● Task brief
Copy nothing but the lines below running from the line containing "unfold abs. intros" through the line containing "intros Hw. destruct", both end lines included.

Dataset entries
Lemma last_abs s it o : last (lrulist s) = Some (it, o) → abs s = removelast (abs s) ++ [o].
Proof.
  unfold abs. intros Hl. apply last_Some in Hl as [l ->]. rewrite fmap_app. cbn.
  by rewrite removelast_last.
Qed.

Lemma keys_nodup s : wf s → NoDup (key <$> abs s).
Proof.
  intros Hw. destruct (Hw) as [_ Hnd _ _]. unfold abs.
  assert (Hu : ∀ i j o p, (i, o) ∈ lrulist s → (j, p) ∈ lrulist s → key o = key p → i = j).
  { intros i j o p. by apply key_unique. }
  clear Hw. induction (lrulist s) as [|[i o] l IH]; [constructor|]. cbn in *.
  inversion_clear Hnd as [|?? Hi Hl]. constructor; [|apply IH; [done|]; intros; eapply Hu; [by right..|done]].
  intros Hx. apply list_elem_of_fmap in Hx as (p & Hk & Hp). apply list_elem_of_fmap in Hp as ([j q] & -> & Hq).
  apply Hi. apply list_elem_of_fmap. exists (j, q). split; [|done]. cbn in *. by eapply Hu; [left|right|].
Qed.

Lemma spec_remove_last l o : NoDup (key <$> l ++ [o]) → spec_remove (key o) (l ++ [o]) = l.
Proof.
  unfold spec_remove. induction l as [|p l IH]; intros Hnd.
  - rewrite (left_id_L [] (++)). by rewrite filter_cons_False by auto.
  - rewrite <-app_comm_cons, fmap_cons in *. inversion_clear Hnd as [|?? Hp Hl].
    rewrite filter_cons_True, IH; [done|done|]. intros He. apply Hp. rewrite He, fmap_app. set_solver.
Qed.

● Answer to this exercise
  unfold abs. intros Hl. apply last_Some in Hl as [l ->]. rewrite fmap_app. cbn.
  by rewrite removelast_last.
Qed.

Lemma keys_nodup s : wf s → NoDup (key <$> abs s).
Proof.
  intros Hw. destruct (Hw) as [_ Hnd _ _]. unfold abs.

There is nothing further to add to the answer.